:: Problem details ::
Only the lines from the top of the data through the one with "option Z) (d : dataset)" are to be written out, each exactly as it stands.

:: Stored records ::
(** * ModelBuilder (model/builder.py): a shallow embedding

    The Python class [ModelBuilder] wires subclass-supplied callbacks into
    the estimator life cycle of the host framework.  This development
    embeds the class method by method:

    - framework objects (tensors, ops, datasets) are symbolic terms that
      record which framework call built them;
    - the default graph (collections, control-dependency stack, global
      step) is explicit state;
    - Python exceptions are an error outcome, threaded by a small
      state-and-error monad [M];
    - a builder is a record of the methods a subclass may override; the
      remaining methods are functions over that record.

    What the framework itself answers (session runs, checkpoints, the
    estimator's results) is not defined by this repository: it is taken as
    a parameter, the record [Env].  Line numbers refer to
    [model/builder.py]. *)

From Stdlib Require Import Ascii String List ZArith Bool Lia.
From stdpp Require Import base option list strings gmap.

Set Warnings "-register-all".

Local Open Scope string_scope.
Local Open Scope Z_scope.
Local Open Scope list_scope.

(** ** Framework objects as symbolic terms *)

(** Structure of one dataset element: a tensor, or a nested tuple or dict
    of tensors. *)
Inductive shape : Type :=
| SLeaf
| STuple (l : list shape)
| SDict (l : list (string * shape)).

(** [tf.data.Dataset] values: the source supplied by the subclass and the
    three transformations the builder applies. *)
Inductive dataset : Type :=
| DSource (name : string) (element : shape)
| DShuffle (buffer_size : Z) (d : dataset)
| DRepeat (count : option Z) (d : dataset)
| DBatch (batch_size : Z) (d : dataset).

Inductive tensor : Type :=
| TSym (name : string)
| TApply (fn : string) (inputs : list tensor)
| TAdd (a b : tensor)
| TAddN (inputs : list tensor)
| TNext (d : dataset) (path : list nat).

Inductive op : Type :=
| Op (name : string) (inputs : list tensor) (control_inputs : list op).

Definition op_control_inputs (o : op) : list op :=
  match o with Op _ _ c => c end.

(** Python values that travel through the builder. *)
Inductive value : Type :=
| VNone
| VStr (s : string)
| VTensor (t : tensor)
| VOp (o : op)
| VTuple (l : list value)
| VDict (l : list (string * value)).

(** What [sess.run] hands back: arrays in the structure of the fetches.
    An array is named by the run that produced it and the tensor it is
    the value of. *)
Inductive data : Type :=
| DataNone
| DataArray (step : nat) (t : tensor)
| DataTuple (l : list data)
| DataDict (l : list (string * data)).

(** ** Exceptions and outcomes *)

Inductive exn : Type :=
| NotImplementedError (msg : string)
| ValueError (msg : string)
| AttributeError (msg : string)
| KeyError (key : string)
| TypeError (msg : string)
| UnboundLocalError (name : string)
| OutOfRangeError.

Inductive outcome (A : Type) : Type :=
| Ok (a : A)
| Raise (e : exn)
| OutOfFuel.
Arguments Ok {A} a.
Arguments Raise {A} e.
Arguments OutOfFuel {A}.

(** ** The default graph *)

Record Graph : Type := mkGraph {
  regularization_losses : list tensor;
  update_ops : list op;
  summaries : list (string * string * tensor);
  global_step : option tensor;
  control_stack : list (list op)
}.

Definition empty_graph : Graph := mkGraph [] [] [] None [].

Definition add_summary (family name : string) (t : tensor) (g : Graph) : Graph :=
  mkGraph (regularization_losses g) (update_ops g)
          (summaries g ++ [(family, name, t)]) (global_step g) (control_stack g).

Definition set_global_step (t : tensor) (g : Graph) : Graph :=
  mkGraph (regularization_losses g) (update_ops g) (summaries g) (Some t)
          (control_stack g).

Definition set_control_stack (st : list (list op)) (g : Graph) : Graph :=
  mkGraph (regularization_losses g) (update_ops g) (summaries g)
          (global_step g) st.

(** Graph-building code supplied by a subclass: it may read and extend the
    default graph, and it may raise. *)
Definition Cb (A : Type) : Type := Graph → outcome A * Graph.

(** ** The builder's world: default graph, call log, session clock *)

Record Estimator : Type := mkEstimator {
  model_fn : string;
  est_model_dir : string;
  est_config : value
}.

Inductive Call : Type :=
| Method (name : string) (args : list value)
| Vis (name : string) (args : list data)
| EstimatorCall (entry : string) (est : Estimator) (input_fn : string)
                (kwargs : list (string * value))
| SaverRestore (save_path : value)
| SessionRun (fetches : list value).

Record World : Type := mkWorld {
  graph : Graph;
  calls : list Call;
  sess_steps : nat
}.

Definition set_graph (g : Graph) (w : World) : World :=
  mkWorld g (calls w) (sess_steps w).

Definition M (A : Type) : Type := World → outcome A * World.

Global Instance M_ret : MRet M := λ A a w, (Ok a, w).

Global Instance M_bind : MBind M := λ A B f m w,
  match m w with
  | (Ok a, w') => f a w'
  | (Raise e, w') => (Raise e, w')
  | (OutOfFuel, w') => (OutOfFuel, w')
  end.

Definition raise {A : Type} (e : exn) : M A := λ w, (Raise e, w).

(** An outcome computed without touching the world. *)
Definition answer {A : Type} (r : outcome A) : M A := λ w, (r, w).

Definition log (c : Call) : M () :=
  λ w, (Ok (), mkWorld (graph w) (calls w ++ [c]) (sess_steps w)).

(** Run graph-building code on the current default graph. *)
Definition lift {A : Type} (c : Cb A) : M A := λ w,
  let '(r, g) := c (graph w) in (r, set_graph g w).

(** ** Framework calls on the default graph *)

Definition tf_get_collection_REGULARIZATION_LOSSES : M (list tensor) :=
  λ w, (Ok (regularization_losses (graph w)), w).

Definition tf_get_collection_UPDATE_OPS : M (list op) :=
  λ w, (Ok (update_ops (graph w)), w).

Definition tf_summary_scalar (name : string) (t : tensor) (family : string) : M () :=
  λ w, (Ok (), set_graph (add_summary family name t (graph w)) w).

Definition tf_add_n (l : list tensor) : tensor := TAddN l.

(** ** ModelBuilder.get_total_loss (l. 130-145) *)

Definition get_total_loss (inference_loss : tensor) : M tensor :=
  reg_losses ← tf_get_collection_REGULARIZATION_LOSSES;
  if (0 <? Z.of_nat (length reg_losses)) then
    tf_summary_scalar "inference_loss" inference_loss "sublosses";;
    let reg_loss := tf_add_n reg_losses in
    tf_summary_scalar "reg_loss" reg_loss "sublosses";;
    mret (TAdd inference_loss reg_loss)
  else
    mret inference_loss.

(** ** Mode keys and attribute lookup on the [tf] module

    The source names its mode keys through attribute chains such as
    [tf.estimator.ModeKeys.TRAIN].  The part of the [tf] name space those
    chains walk is modelled as a tree; a name that is not there raises
    [AttributeError], as Python does. *)

Inductive pyobj : Type :=
| PyNamespace (attrs : list (string * pyobj))
| PyStr (s : string).

Fixpoint assoc {A : Type} (k : string) (l : list (string * A)) : option A :=
  match l with
  | [] => None
  | (k', v) :: l' => if String.eqb k k' then Some v else assoc k l'
  end.

Definition ModeKeys : pyobj :=
  PyNamespace [("TRAIN", PyStr "train"); ("EVAL", PyStr "eval");
               ("PREDICT", PyStr "infer")].

Definition tf : pyobj :=
  PyNamespace [("estimator", PyNamespace [("ModeKeys", ModeKeys)])].

Definition getattr (o : pyobj) (name : string) : outcome pyobj :=
  match o with
  | PyNamespace attrs =>
      match assoc name attrs with
      | Some v => Ok v
      | None => Raise (AttributeError name)
      end
  | PyStr _ => Raise (AttributeError name)
  end.

Fixpoint getattrs (o : pyobj) (path : list string) : outcome pyobj :=
  match path with
  | [] => Ok o
  | name :: rest =>
      match getattr o name with
      | Ok o' => getattrs o' rest
      | Raise e => Raise e
      | OutOfFuel => OutOfFuel
      end
  end.

(** Evaluate [tf.a.b.c] where a mode key is expected. *)
Definition tf_attr (path : list string) : M string := λ w,
  match getattrs tf path with
  | Ok (PyStr s) => (Ok s, w)
  | Ok (PyNamespace _) => (Raise (TypeError "not a mode key"), w)
  | Raise e => (Raise e, w)
  | OutOfFuel => (OutOfFuel, w)
  end.

Definition TRAIN : string := "train".
Definition EVAL : string := "eval".
Definition PREDICT : string := "infer".

(** ** tf.estimator.EstimatorSpec *)

Record EstimatorSpec : Type := mkEstimatorSpec {
  spec_mode : value;
  spec_predictions : value;
  spec_loss : value;
  spec_train_op : value;
  spec_eval_metric_ops : value
}.

Definition kwarg (kw : gmap string value) (k : string) : value :=
  default VNone (kw !! k).

(** The constructor called with the keyword dictionary [kw]: [mode] is
    required, every other argument defaults to [None].  The checks the
    framework runs on the arguments (a loss in EVAL and TRAIN mode, a
    train op in TRAIN mode, well-formed metrics) are the framework's and
    are not modelled: what is proved of a returned spec is proved for
    arguments the constructor accepts, and says which arguments the
    builder hands over. *)
Definition tf_estimator_EstimatorSpec (kw : gmap string value) : M EstimatorSpec :=
  match kw !! "mode" with
  | None => raise (TypeError "missing required argument mode")
  | Some m =>
      mret (mkEstimatorSpec m (kwarg kw "predictions") (kwarg kw "loss")
                            (kwarg kw "train_op") (kwarg kw "eval_metric_ops"))
  end.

:: Answer section ::
(** * ModelBuilder (model/builder.py): a shallow embedding

    The Python class [ModelBuilder] wires subclass-supplied callbacks into
    the estimator life cycle of the host framework.  This development
    embeds the class method by method:

    - framework objects (tensors, ops, datasets) are symbolic terms that
      record which framework call built them;
    - the default graph (collections, control-dependency stack, global
      step) is explicit state;
    - Python exceptions are an error outcome, threaded by a small
      state-and-error monad [M];
    - a builder is a record of the methods a subclass may override; the
      remaining methods are functions over that record.

    What the framework itself answers (session runs, checkpoints, the
    estimator's results) is not defined by this repository: it is taken as
    a parameter, the record [Env].  Line numbers refer to
    [model/builder.py]. *)

From Stdlib Require Import Ascii String List ZArith Bool Lia.
From stdpp Require Import base option list strings gmap.

Set Warnings "-register-all".

Local Open Scope string_scope.
Local Open Scope Z_scope.
Local Open Scope list_scope.

(** ** Framework objects as symbolic terms *)

(** Structure of one dataset element: a tensor, or a nested tuple or dict
    of tensors. *)
Inductive shape : Type :=
| SLeaf
| STuple (l : list shape)
| SDict (l : list (string * shape)).

(** [tf.data.Dataset] values: the source supplied by the subclass and the
    three transformations the builder applies. *)
Inductive dataset : Type :=
| DSource (name : string) (element : shape)
| DShuffle (buffer_size : Z) (d : dataset)
| DRepeat (count : option Z) (d : dataset)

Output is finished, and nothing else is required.